[Exercise instructions] Count how many lines in the entries below hold the string "escapeChar", and respond with that number only.

[Data for the task]
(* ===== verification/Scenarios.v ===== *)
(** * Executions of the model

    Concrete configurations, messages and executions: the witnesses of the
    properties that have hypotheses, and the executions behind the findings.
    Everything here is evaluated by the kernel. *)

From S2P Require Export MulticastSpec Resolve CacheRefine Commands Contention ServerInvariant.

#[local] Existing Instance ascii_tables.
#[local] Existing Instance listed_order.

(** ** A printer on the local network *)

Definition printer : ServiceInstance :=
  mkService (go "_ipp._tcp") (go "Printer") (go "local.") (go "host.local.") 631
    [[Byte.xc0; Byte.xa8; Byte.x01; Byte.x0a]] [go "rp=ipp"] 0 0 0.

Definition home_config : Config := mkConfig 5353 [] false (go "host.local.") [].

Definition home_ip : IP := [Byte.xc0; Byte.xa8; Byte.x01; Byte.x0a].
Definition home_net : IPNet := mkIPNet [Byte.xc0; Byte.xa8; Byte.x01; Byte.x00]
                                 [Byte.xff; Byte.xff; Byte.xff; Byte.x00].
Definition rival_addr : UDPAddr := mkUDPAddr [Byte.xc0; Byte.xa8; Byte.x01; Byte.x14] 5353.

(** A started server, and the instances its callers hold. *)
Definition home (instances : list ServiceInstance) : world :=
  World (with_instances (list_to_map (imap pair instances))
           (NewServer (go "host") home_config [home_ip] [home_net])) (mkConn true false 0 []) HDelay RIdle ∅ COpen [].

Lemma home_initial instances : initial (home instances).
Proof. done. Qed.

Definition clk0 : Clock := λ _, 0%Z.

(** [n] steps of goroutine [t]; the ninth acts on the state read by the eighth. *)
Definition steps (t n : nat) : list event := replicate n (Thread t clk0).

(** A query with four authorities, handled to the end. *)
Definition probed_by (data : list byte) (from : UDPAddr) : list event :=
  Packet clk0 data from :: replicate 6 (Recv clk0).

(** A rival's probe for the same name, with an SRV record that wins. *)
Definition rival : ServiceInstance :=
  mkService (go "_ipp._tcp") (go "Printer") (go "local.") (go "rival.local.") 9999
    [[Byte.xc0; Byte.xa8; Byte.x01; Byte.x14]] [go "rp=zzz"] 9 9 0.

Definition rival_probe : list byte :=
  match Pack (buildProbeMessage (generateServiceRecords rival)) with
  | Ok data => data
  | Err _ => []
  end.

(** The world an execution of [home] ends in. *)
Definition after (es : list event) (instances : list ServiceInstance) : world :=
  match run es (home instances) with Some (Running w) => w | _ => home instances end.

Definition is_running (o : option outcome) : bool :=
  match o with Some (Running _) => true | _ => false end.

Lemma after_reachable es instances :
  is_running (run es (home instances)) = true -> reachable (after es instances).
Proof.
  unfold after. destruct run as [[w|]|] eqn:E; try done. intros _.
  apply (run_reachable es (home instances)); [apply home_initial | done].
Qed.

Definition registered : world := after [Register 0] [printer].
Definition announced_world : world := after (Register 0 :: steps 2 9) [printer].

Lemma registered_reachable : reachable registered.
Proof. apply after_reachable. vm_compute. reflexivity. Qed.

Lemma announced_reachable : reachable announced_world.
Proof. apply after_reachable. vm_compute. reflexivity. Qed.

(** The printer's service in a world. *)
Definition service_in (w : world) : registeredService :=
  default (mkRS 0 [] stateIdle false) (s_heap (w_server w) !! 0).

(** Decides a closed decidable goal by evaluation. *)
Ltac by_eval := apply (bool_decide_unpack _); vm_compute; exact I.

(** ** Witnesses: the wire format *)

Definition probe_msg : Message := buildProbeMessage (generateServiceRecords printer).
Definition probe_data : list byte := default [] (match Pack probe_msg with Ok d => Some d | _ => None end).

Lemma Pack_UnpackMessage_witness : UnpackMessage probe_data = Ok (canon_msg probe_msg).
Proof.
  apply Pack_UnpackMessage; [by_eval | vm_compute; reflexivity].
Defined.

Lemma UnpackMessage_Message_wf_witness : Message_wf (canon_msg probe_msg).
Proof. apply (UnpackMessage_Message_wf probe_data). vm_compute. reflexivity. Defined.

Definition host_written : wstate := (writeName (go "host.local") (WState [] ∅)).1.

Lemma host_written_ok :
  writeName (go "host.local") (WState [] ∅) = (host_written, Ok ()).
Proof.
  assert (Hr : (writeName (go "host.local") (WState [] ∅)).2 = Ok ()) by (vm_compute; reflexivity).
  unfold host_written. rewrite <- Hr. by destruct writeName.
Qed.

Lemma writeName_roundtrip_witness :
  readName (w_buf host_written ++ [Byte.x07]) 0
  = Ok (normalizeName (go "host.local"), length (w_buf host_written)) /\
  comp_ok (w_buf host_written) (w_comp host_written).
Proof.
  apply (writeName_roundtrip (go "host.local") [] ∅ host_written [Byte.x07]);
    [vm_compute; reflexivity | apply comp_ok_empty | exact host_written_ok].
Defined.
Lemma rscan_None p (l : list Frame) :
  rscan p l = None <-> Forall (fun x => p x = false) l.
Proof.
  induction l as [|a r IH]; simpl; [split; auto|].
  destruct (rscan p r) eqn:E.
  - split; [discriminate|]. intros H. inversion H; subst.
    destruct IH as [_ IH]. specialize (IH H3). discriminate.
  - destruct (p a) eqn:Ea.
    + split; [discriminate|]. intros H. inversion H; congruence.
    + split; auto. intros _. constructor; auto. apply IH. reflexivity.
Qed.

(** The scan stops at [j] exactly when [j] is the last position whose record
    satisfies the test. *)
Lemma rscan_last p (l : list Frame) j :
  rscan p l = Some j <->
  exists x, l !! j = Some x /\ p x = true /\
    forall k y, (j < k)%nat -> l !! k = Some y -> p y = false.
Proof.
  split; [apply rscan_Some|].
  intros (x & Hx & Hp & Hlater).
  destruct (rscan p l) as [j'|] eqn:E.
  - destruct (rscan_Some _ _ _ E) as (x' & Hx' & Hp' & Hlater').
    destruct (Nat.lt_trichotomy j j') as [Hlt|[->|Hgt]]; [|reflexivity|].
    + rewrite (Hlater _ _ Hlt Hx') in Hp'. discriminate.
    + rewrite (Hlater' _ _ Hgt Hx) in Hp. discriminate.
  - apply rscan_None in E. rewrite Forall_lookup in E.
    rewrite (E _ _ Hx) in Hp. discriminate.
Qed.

---

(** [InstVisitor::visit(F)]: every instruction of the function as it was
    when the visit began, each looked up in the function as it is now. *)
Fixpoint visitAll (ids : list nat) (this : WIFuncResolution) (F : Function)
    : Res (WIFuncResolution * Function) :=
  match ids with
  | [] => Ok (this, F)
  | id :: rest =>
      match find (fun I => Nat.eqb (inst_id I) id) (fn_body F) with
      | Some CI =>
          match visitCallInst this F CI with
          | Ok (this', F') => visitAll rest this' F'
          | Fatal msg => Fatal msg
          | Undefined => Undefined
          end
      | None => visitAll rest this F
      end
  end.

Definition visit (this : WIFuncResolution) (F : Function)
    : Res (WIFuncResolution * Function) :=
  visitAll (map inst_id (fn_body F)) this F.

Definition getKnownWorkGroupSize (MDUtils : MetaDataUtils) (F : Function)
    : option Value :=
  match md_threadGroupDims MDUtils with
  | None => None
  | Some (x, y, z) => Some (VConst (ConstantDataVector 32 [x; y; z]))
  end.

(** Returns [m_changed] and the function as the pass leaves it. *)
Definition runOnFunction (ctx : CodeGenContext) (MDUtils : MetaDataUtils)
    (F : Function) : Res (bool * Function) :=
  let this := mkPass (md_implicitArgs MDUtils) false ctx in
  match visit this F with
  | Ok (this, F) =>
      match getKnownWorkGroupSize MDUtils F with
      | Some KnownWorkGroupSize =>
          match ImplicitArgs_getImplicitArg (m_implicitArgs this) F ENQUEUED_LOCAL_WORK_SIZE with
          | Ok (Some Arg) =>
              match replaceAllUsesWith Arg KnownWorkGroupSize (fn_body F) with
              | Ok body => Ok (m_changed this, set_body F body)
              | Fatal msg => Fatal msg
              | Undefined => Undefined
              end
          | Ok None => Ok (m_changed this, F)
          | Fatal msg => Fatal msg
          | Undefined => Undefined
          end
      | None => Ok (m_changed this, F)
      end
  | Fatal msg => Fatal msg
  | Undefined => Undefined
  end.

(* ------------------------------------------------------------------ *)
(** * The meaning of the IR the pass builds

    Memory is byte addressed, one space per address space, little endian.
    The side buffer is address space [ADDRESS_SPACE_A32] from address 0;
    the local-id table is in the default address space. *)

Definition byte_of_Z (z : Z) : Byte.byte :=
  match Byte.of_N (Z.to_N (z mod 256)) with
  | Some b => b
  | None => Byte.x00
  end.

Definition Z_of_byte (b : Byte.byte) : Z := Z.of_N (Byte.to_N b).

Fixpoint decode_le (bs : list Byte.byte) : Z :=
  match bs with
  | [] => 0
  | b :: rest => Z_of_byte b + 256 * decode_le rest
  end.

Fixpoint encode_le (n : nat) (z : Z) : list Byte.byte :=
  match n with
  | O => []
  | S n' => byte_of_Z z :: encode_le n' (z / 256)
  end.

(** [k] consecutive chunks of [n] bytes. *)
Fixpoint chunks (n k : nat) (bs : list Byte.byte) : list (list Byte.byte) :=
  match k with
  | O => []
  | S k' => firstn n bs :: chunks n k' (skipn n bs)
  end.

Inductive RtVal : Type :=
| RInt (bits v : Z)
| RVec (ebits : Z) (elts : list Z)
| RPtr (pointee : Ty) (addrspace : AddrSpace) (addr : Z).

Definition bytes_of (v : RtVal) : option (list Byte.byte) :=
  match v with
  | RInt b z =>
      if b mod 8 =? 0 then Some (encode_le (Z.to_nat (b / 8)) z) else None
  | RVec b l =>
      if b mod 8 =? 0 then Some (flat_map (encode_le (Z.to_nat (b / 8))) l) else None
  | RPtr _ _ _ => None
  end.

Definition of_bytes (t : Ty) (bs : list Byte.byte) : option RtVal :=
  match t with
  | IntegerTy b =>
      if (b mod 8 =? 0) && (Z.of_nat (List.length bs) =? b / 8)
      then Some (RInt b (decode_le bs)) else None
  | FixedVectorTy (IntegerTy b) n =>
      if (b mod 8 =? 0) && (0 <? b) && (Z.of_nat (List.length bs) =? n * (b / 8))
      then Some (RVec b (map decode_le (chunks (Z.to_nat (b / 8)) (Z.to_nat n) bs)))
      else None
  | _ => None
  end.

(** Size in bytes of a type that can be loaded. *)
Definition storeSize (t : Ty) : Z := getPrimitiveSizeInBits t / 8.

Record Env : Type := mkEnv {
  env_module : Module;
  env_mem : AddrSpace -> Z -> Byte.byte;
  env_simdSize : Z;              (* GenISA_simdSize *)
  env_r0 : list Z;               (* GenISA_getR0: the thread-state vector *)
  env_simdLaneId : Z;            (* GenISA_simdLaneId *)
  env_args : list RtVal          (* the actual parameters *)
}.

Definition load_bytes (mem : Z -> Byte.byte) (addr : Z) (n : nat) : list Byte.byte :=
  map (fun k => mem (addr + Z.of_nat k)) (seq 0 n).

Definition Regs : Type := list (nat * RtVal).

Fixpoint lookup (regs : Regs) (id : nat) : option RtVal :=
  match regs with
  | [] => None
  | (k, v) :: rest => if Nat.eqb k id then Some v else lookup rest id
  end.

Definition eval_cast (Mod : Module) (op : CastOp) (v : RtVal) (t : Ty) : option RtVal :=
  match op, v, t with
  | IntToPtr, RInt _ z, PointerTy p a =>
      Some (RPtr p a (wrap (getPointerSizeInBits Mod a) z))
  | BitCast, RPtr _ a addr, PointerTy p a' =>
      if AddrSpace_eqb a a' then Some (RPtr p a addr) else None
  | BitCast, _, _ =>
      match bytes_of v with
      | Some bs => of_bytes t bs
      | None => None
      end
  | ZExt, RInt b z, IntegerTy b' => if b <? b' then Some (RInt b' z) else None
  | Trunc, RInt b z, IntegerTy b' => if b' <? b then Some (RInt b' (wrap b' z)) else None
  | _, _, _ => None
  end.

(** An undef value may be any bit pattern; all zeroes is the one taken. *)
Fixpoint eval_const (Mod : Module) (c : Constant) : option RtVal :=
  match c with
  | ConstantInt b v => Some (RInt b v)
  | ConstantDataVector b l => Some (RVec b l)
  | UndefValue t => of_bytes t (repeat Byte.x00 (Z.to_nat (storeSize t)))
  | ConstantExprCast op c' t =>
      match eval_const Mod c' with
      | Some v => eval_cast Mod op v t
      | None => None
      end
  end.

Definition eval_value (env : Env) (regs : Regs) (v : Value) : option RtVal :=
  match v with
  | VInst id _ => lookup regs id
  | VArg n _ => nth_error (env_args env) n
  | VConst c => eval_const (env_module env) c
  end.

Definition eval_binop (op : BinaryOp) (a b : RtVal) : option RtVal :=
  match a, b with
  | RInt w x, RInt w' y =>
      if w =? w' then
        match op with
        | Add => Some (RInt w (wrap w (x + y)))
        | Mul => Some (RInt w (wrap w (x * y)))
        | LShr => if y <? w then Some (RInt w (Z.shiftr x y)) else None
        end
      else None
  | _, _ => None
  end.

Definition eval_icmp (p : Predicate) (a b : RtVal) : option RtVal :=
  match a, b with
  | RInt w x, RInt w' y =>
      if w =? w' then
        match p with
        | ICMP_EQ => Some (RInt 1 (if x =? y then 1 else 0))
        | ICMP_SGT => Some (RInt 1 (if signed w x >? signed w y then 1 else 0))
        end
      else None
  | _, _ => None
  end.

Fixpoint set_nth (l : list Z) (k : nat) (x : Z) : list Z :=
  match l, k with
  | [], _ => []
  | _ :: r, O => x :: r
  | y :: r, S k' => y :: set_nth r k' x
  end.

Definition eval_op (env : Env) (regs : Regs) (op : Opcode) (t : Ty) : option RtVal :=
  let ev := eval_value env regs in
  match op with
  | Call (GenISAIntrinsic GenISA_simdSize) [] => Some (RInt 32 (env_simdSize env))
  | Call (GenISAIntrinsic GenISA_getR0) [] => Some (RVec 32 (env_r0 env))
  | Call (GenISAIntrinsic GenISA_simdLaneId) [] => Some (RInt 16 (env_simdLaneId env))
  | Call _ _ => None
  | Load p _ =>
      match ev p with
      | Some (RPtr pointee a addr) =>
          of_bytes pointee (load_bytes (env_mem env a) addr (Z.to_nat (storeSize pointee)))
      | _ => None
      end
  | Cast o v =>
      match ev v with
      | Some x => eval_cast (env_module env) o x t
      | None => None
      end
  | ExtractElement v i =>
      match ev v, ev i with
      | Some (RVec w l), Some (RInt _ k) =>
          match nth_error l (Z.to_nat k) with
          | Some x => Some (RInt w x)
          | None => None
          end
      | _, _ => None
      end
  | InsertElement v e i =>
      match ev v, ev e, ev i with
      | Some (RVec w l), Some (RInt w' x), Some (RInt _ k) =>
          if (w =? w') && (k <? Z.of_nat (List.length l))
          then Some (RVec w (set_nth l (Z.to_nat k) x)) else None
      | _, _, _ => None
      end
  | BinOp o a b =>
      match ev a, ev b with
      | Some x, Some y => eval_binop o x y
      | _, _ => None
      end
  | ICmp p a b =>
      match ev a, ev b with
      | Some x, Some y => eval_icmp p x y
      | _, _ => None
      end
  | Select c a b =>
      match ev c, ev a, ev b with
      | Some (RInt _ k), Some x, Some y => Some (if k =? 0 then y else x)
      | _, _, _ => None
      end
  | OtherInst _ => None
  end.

* * *

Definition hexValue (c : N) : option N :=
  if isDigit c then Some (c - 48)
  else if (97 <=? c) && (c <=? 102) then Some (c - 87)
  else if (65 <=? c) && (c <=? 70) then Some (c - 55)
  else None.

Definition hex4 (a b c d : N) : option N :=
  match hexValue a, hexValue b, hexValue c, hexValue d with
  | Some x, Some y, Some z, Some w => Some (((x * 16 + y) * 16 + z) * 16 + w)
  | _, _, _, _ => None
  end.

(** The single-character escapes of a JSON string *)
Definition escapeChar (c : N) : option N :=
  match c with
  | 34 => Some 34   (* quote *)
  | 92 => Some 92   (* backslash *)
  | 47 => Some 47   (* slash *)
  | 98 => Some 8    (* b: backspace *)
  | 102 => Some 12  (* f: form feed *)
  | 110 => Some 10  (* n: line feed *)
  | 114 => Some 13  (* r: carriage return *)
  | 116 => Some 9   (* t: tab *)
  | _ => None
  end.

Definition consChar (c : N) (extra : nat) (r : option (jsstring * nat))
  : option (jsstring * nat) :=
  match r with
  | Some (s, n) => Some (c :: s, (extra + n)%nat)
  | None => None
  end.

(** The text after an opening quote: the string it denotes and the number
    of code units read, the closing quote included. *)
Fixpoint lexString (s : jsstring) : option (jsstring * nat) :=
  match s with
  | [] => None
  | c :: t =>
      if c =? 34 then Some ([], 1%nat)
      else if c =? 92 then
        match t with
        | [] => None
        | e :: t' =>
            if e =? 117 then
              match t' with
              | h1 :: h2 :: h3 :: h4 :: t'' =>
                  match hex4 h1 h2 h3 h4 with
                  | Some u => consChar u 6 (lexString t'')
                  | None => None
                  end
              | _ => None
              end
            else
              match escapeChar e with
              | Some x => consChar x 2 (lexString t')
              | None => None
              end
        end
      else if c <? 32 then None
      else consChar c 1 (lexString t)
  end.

[Answer box] 2